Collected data
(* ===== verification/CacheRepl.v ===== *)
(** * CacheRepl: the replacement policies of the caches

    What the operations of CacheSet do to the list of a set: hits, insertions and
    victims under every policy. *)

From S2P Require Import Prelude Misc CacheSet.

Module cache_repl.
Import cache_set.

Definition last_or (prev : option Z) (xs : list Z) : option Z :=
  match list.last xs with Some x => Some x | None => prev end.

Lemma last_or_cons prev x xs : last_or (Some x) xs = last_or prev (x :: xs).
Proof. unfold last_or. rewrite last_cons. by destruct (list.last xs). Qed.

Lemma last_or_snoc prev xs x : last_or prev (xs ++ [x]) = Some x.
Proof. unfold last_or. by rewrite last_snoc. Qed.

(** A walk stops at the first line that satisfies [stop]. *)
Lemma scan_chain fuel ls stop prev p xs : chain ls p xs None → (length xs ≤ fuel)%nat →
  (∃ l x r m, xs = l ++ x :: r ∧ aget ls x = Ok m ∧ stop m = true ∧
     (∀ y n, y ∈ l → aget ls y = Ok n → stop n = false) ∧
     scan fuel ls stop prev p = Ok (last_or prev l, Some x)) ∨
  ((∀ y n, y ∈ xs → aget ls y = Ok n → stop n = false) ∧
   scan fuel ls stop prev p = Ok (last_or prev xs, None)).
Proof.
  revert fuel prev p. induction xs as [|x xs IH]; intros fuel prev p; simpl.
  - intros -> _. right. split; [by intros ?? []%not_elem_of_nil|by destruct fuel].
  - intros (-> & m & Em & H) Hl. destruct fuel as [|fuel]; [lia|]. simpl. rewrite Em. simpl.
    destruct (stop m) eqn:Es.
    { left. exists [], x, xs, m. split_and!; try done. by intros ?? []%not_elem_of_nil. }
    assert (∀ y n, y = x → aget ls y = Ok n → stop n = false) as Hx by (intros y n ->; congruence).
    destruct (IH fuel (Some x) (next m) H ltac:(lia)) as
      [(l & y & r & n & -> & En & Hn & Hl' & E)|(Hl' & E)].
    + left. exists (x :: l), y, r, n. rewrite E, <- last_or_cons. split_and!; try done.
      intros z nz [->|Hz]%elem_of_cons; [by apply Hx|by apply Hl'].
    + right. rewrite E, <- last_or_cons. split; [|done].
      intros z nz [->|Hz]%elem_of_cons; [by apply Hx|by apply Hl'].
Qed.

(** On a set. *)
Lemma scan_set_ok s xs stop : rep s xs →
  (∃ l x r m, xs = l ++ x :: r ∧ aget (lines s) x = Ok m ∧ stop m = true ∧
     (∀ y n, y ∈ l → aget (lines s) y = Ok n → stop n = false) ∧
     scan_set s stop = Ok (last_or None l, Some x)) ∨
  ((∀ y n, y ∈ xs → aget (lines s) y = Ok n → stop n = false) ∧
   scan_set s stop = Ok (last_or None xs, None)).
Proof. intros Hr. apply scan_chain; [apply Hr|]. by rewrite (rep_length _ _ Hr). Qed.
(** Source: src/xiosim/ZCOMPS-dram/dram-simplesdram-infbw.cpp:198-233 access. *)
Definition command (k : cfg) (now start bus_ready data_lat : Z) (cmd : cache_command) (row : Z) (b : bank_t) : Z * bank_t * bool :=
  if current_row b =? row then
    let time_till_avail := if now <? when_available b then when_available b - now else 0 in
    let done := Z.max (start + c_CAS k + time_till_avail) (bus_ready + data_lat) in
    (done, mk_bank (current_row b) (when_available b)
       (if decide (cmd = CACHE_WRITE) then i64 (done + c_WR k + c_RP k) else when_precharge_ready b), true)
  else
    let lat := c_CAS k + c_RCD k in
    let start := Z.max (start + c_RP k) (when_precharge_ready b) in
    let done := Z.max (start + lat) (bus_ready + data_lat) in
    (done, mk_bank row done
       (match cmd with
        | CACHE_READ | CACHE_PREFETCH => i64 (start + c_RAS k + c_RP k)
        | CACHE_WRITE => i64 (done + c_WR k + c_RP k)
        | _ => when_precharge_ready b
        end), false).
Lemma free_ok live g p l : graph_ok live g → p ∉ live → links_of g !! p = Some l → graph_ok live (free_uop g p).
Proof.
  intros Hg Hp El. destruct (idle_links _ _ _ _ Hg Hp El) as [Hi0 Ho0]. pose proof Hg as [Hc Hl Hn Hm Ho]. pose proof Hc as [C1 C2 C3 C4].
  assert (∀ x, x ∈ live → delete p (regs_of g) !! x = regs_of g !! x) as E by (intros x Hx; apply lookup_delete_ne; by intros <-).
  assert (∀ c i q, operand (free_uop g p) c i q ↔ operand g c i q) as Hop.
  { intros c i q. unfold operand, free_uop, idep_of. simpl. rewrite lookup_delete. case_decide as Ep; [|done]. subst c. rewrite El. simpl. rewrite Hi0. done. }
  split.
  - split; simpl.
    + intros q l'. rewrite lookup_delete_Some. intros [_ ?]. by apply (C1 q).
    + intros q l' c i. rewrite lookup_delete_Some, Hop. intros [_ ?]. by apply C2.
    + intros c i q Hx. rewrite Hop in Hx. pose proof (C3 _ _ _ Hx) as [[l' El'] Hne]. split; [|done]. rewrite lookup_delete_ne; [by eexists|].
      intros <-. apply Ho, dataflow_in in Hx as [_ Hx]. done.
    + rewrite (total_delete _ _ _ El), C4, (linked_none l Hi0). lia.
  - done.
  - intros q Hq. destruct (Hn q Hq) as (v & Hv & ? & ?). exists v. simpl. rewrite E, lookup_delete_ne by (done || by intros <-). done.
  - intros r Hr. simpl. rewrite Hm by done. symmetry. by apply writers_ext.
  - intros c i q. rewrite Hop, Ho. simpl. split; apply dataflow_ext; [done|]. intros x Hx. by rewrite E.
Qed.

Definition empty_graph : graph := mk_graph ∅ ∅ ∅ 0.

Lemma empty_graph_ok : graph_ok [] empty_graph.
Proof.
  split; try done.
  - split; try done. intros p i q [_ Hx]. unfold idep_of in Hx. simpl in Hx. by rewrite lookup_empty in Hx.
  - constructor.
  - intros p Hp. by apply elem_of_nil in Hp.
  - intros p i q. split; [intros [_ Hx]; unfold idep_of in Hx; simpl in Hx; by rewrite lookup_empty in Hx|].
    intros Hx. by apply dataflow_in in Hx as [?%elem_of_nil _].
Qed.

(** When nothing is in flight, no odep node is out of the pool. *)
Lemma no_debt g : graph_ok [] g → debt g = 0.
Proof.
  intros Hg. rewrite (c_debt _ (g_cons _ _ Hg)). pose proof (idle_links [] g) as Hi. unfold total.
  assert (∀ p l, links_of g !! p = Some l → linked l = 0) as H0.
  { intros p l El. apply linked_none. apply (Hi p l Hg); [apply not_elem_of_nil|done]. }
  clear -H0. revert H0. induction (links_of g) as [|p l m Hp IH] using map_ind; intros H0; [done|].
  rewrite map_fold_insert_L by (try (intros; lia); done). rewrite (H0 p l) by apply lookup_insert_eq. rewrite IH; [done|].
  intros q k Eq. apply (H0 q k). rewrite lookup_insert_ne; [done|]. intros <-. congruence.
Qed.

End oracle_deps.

# EXERCISE DESCRIPTION:
Start with the first line of the data and print every line exactly. The line containing "(** A walk stops" is the last one to include.

# EXERCISE RESULT:
(* ===== verification/CacheRepl.v ===== *)
(** * CacheRepl: the replacement policies of the caches

    What the operations of CacheSet do to the list of a set: hits, insertions and
    victims under every policy. *)

From S2P Require Import Prelude Misc CacheSet.

Module cache_repl.
Import cache_set.

Definition last_or (prev : option Z) (xs : list Z) : option Z :=
  match list.last xs with Some x => Some x | None => prev end.

Lemma last_or_cons prev x xs : last_or (Some x) xs = last_or prev (x :: xs).
Proof. unfold last_or. rewrite last_cons. by destruct (list.last xs). Qed.

Lemma last_or_snoc prev xs x : last_or prev (xs ++ [x]) = Some x.
Proof. unfold last_or. by rewrite last_snoc. Qed.

(** A walk stops at the first line that satisfies [stop]. *)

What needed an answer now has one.